(** * glsl: off-screen fragment-shader rendering with a ring of pixel buffers

    A shallow embedding of [glsl.go]: the [Shader] methods [drawImage],
    [downloadImage], [Image] and [Animate], over a small model of the
    OpenGL calls they make, of Go's [image] package, of Go maps (shared,
    mutable objects reached through references) and of the closures the
    methods store in the caller's map.

    Conventions.
    - Go's [uint], [int], [uint64] and [time.Duration] are 64-bit; they
      are integers in [Z] with the wrap-around written out ([GoInt]).
    - [float32] is IEEE binary32, computed with the Standard Library's
      [SpecFloat] at precision 24 and maximal exponent 128 ([F32]).
    - The iteration order of a Go map is unspecified.  Every function
      that ranges over a map takes the order of the visit as an explicit
      list of keys [ks]; the theorems hold for every such list, so for
      every order that visits each key of the map once ([range_order]).
    - [Animate] does not return by itself.  Its model runs for at most
      [fuel] iterations and is told, for each [select] it reaches, which
      of the two channels are ready; the theorems hold for every number
      of iterations and every behaviour of the channels.
    - A panic is [None]. *)

From Stdlib Require Import ZArith Lia SpecFloat.
From Stdlib.Init Require Import Byte.
From stdpp Require Import gmap strings list fin_maps.

Open Scope Z_scope.

(** ** Go integers *)

Module GoInt.

(** Conversion to [uint64] / [uint]. *)
Definition to_uint64 (z : Z) : Z := z mod 2 ^ 64.

(** Conversion to [int64] / [int] / [time.Duration]. *)
Definition to_int64 (z : Z) : Z := (z + 2 ^ 63) mod 2 ^ 64 - 2 ^ 63.

(** Conversion to [int32]. *)
Definition to_int32 (z : Z) : Z := (z + 2 ^ 31) mod 2 ^ 32 - 2 ^ 31.

End GoInt.

(** ** float32 *)

Module F32.

Definition prec : Z := 24.
Definition emax : Z := 128.

(** [float32(z)] for an integer [z]: one rounding to nearest, ties to even. *)
Definition of_Z (z : Z) : spec_float := binary_normalize prec emax z 0 false.

(** [x / y] on float32. *)
Definition div (x y : spec_float) : spec_float := SFdiv prec emax x y.

End F32.

(** [time.Second], in nanoseconds. *)
Definition Second : Z := 1000000000.

(** ** The OpenGL state the methods act on *)

(** The value last pushed to a uniform location ([gl.Uniform1f],
    [gl.Uniform2f], ... or an integer variant). *)
Inductive uval :=
| UFloats (xs : list spec_float)
| UInts (xs : list Z).

Abbreviation ustore := (gmap Z uval).

Record rgba := RGBA_px { px_r : byte; px_g : byte; px_b : byte; px_a : byte }.

Definition pixel_bytes (p : rgba) : list byte := [px_r p; px_g p; px_b p; px_a p].

(** What the linked program computes: the colour of the fragment at
    window position [(x, y)] under the current uniform values. *)
Abbreviation fragment_program := (ustore → Z → Z → rgba).

(** The colour buffer after the full-screen quad is drawn, as
    [gl.ReadPixels(0, 0, w, h, gl.RGBA, gl.UNSIGNED_BYTE)] packs it: rows
    from [y = 0], pixels from [x = 0], four bytes per pixel. *)
Definition rasterize (fragment : fragment_program) (width height : Z)
    (u : ustore) : list byte :=
  y ← seqZ 0 height; x ← seqZ 0 width; pixel_bytes (fragment u x y).

(** The observable events of a run, in the order they happen: the three
    GL calls that matter for scheduling, and a send on the output
    channel.  [DrawArrays] carries the uniform values it drew with, the
    two buffer calls the name of the bound pixel-pack buffer, [Send] the
    pixels of the image sent. *)
Inductive event :=
| DrawArrays (u : ustore)
| ReadPixels (buf : Z)
| GetBufferSubData (buf : Z)
| Send (pix : list byte).

Module GL.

:::::

REQUIREMENT »
Find the lines above that contain the word "Duration" and copy each one.

COMPLETED EXERCISE »
    - Go's [uint], [int], [uint64] and [time.Duration] are 64-bit; they
(** Conversion to [int64] / [int] / [time.Duration]. *)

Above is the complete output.